▶ _Problem_: Identify every line in the records below that contains the word "calls", and reproduce each one.

Collected data
Lemma ranking_counts cur r :
  ranking_for cur r ->
  total_count r = Z.of_nat (length (filter (fun item => has_ranked_host item = true) cur))
  /\ forall e, e ∈ r -> (1 <= HostEntry.listingsCount e <= Z.of_nat (length cur))%Z.
Proof.
  intros Hfor. pose proof Hfor as [Hnd Hiff]. split.
  - unfold total_count.
    assert (E : map HostEntry.listingsCount r =
                map (fun h => Z.of_nat (length (with_host h cur)))
                  (map HostEntry.host_id r)).
    { rewrite map_map. apply map_ext_in. intros e He.
      apply list_elem_of_In, (ranking_for_entry cur r e Hfor) in He as (_ & _ & He).
      rewrite He at 1. reflexivity. }
    rewrite E, (count_hosts _ cur Hnd). do 2 f_equal.
    apply filter_iff_in. intros item Hitem. unfold has_ranked_host.
    rewrite list_elem_of_fmap. split.
    + intros (h & Hh & Hin). rewrite Hh.
      apply list_elem_of_fmap in Hin as (e & -> & He).
      apply (ranking_for_entry cur r e Hfor He).
    + destruct (host_id item) as [h|] eqn:Hh; [|discriminate].
      intros Hr. exists h. split; [reflexivity|].
      apply list_elem_of_fmap. exists (entry_of h (with_host h cur)).
      split; [reflexivity|]. apply Hiff. exists h. split; [exact Hr|].
      split; [|reflexivity]. intros Hnil.
      assert (Hin : item ∈ with_host h cur)
        by (apply list_elem_of_filter; auto).
      rewrite Hnil in Hin. apply elem_of_nil in Hin. exact Hin.
  - intros e He. destruct (ranking_for_entry cur r e Hfor He) as (_ & Hne & ->).
    cbn [entry_of HostEntry.listingsCount].
    pose proof (length_filter (fun item => host_id item = Some (HostEntry.host_id e)) cur).
    unfold with_host in *.
    destruct (filter _ cur); [contradiction|]. cbn [length] in *. lia.
Qed.
(** X8. For one configuration, one file and one outcome of the HEAD
    request, the check route, the start route and the queued job agree:
    the job ends "completed" and the start route answers "completed"
    exactly when the check route reports the file available, and "failed"
    otherwise, whatever the clock, the random draw, the token and the
    signer. *)
Theorem routes_agree_on_availability env sentry_test fileId h
    rnd0 rnd1 rnd2 startTime1 now1 token1 startTime2 now2 token2 sign
    stored body :
  downloadCheckHandler env sentry_test fileId rnd0 h = inr body →
  let verdict := if available (check_result body)
                 then completed else failed in
  start_status (downloadStart env fileId startTime1 now1 rnd1 h token1)
    = verdict
  ∧ status (terminalRecord env fileId startTime2 now2 rnd2 (head_of h)
              token2 sign stored)
    = verdict.
Proof.
  unfold downloadCheckHandler. case_bool_decide; [done|].
  intros [= <-]. cbn [check_result].
  unfold downloadStart, terminalRecord, checkS3Availability.
  destruct (mockMode env).
  - destruct (Z.rem fileId 7 =? 0); cbn [available s3Key];
      by rewrite ?sanitizeS3Key_truthy.
  - destruct (head_of h); cbn [available s3Key];
      by rewrite ?sanitizeS3Key_truthy.
Qed.

Lemma routes_agree_on_availability_witness :
  let body := mkCheckResponse 70000
                (mkS3Result true (Some "downloads/70000.zip") (Some 1005)) in
  start_status (downloadStart mock_memory 70000 0 9000 7 (HeadSent None)
                  "t1")
    = completed
  ∧ status (terminalRecord mock_memory 70000 1001 9001 8
              (head_of (HeadSent None)) "t2" None None)
    = completed.
Proof.
  apply (routes_agree_on_availability mock_memory None 70000 (HeadSent None)
           5 7 8 0 9000 "t1" 1001 9001 "t2" None None
           (mkCheckResponse 70000
              (mkS3Result true (Some "downloads/70000.zip") (Some 1005)))).
  vm_compute. reflexivity.
Defined.

(** X9. The start route hands out a URL exactly when it answers
    "completed", in every configuration: the URL is built on
    storage.example.com from the normalised key and the token, also when
    a bucket is configured, and a failed answer carries neither URL nor
    size. *)
Theorem start_url_iff_completed env fileId startTime now rnd h token :
  let r := downloadStart env fileId startTime now rnd h token in
  match start_status r with
  | completed =>
      start_downloadUrl r
      = Some ("https://storage.example.com/"
              +:+ sanitizeS3Key (number_of_Z fileId)
              +:+ "?token=" +:+ token)
  | failed => start_downloadUrl r = None ∧ start_size r = None
  | queued | processing => False
  end
  ∧ start_file_id r = fileId
  ∧ start_processingTimeMs r = now - startTime.
Proof.
  unfold downloadStart, checkS3Availability. destruct (mockMode env).
  - by destruct (Z.rem fileId 7 =? 0).
  - by destruct (head_of h).
Qed.
(** * Abstract syntax tree nodes and their traversal

    A shallow embedding of [Drivers/AstNodes.hpp]: the [unique_vector]
    helper container, the node classes with their owning pointers, and the
    [Walk] traversal protocol the classes declare. *)

From Stdlib Require Import String NArith.
From Stdlib Require Import List Bool Arith Lia.
Import ListNotations.

Set Implicit Arguments.

(** ** Owning pointers and the [unique_vector] container *)

(** [std::unique_ptr<T>]: either null or the owner of exactly one [T]. *)
Definition unique_ptr (T : Type) : Type := option T.

Abbreviation nullptr := None (only parsing).

(** [unique_vector<T>] publicly derives from
    [std::vector<std::unique_ptr<T>>]: a sequence of owning pointers.  The
    element type does not exclude a null pointer. *)
Definition unique_vector (T : Type) : Type := list (unique_ptr T).

Module unique_vector.

(** [bool push_back(std::unique_ptr<T> ptr)]: the container is passed
    explicitly and returned next to the result.
<<
    if (ptr) { vector::push_back(std::move(ptr)); return true; }
    return false;
>> *)
Definition push_back {T : Type} (this : unique_vector T) (ptr : unique_ptr T)
  : unique_vector T * bool :=
  match ptr with
  | Some _ => (this ++ [ptr], true)
  | None => (this, false)
  end.

(** A run of [push_back] calls, the results dropped (as in a [while] loop
    whose body is empty). *)
Definition push_all {T : Type} (this : unique_vector T) (ptrs : list (unique_ptr T))
  : unique_vector T :=
  fold_left (fun v p => fst (push_back v p)) ptrs this.

(** The container stores no null pointer. *)
Definition holds_no_null {T : Type} (this : unique_vector T) : bool :=
  forallb (fun p => match p with Some _ => true | None => false end) this.

(** The test [if (ptr)]: [std::unique_ptr]'s conversion to [bool]. *)
Definition is_present {T : Type} (ptr : unique_ptr T) : bool :=
  match ptr with Some _ => true | None => false end.

(** A run of [push_back] calls with the results kept, in call order. *)
Fixpoint push_each {T : Type} (this : unique_vector T) (ptrs : list (unique_ptr T))
  : unique_vector T * list bool :=
  match ptrs with
  | [] => (this, [])
  | ptr :: rest =>
      let (this', inserted) := push_back this ptr in
      let (final, results) := push_each this' rest in
      (final, inserted :: results)
  end.

End unique_vector.

(** ** Node classes *)

(** Modelled from the spec: [Token] is declared in [Driver1.hpp], which is
    not among the sources.  The spec describes it as a lexical unit: the
    lexeme text, its source position and its lexical kind.  Nodes store
    tokens verbatim and never inspect them. *)
Record Token : Type := { lexeme : string; location : N; kind : N }.
(** A process environment that selects production. *)
Definition productionEnv : gmap string string :=
  <["ASAAS_ENVIRONMENT" := "production"]>
    (<["ASAAS_API_KEY" := "key"]> (<["ASAAS_WEBHOOK_SECRET" := "secret"]> ∅)).

(** A stand-in digest for the concrete runs. *)
Definition demoHmac (secret payload : string) : string := secret ++ ":" ++ payload.

(** * Theorems *)

(** ** Rules of the assertion logic *)

Lemma hoare_ret {A} (a : A) P Q E :
  (forall w, P w -> Q a w) -> hoare P (ret a) Q E.
Proof. intros H w Hw. cbn. auto. Qed.

Lemma hoare_throw {A} e P (Q : A -> World -> Prop) E :
  (forall w, P w -> E w) -> hoare P (throw e) Q E.
Proof. intros H w Hw. cbn. auto. Qed.

Lemma hoare_bind {A B} (m : M A) (k : A -> M B) P R Q E :
  hoare P m R E -> (forall a, hoare (R a) (k a) Q E) -> hoare P (bind m k) Q E.
Proof.
  intros Hm Hk w Hw. unfold bind. specialize (Hm w Hw).
  destruct (m w) as [[a|e] w']; [exact (Hk a w' Hm) | exact Hm].
Qed.

Lemma hoare_weaken {A} (m : M A) (P P' : World -> Prop) (Q Q' : A -> World -> Prop)
  (E E' : World -> Prop) :
  hoare P' m Q' E' ->
  (forall w, P w -> P' w) -> (forall a w, Q' a w -> Q a w) -> (forall w, E' w -> E w) ->
  hoare P m Q E.
Proof.
  intros H HP HQ HE w Hw. specialize (H w (HP w Hw)).
  destruct (m w) as [[a|e] w']; auto.
Qed.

▶ _Answer for this exercise_:
(** A run of [push_back] calls, the results dropped (as in a [while] loop
(** A run of [push_back] calls with the results kept, in call order. *)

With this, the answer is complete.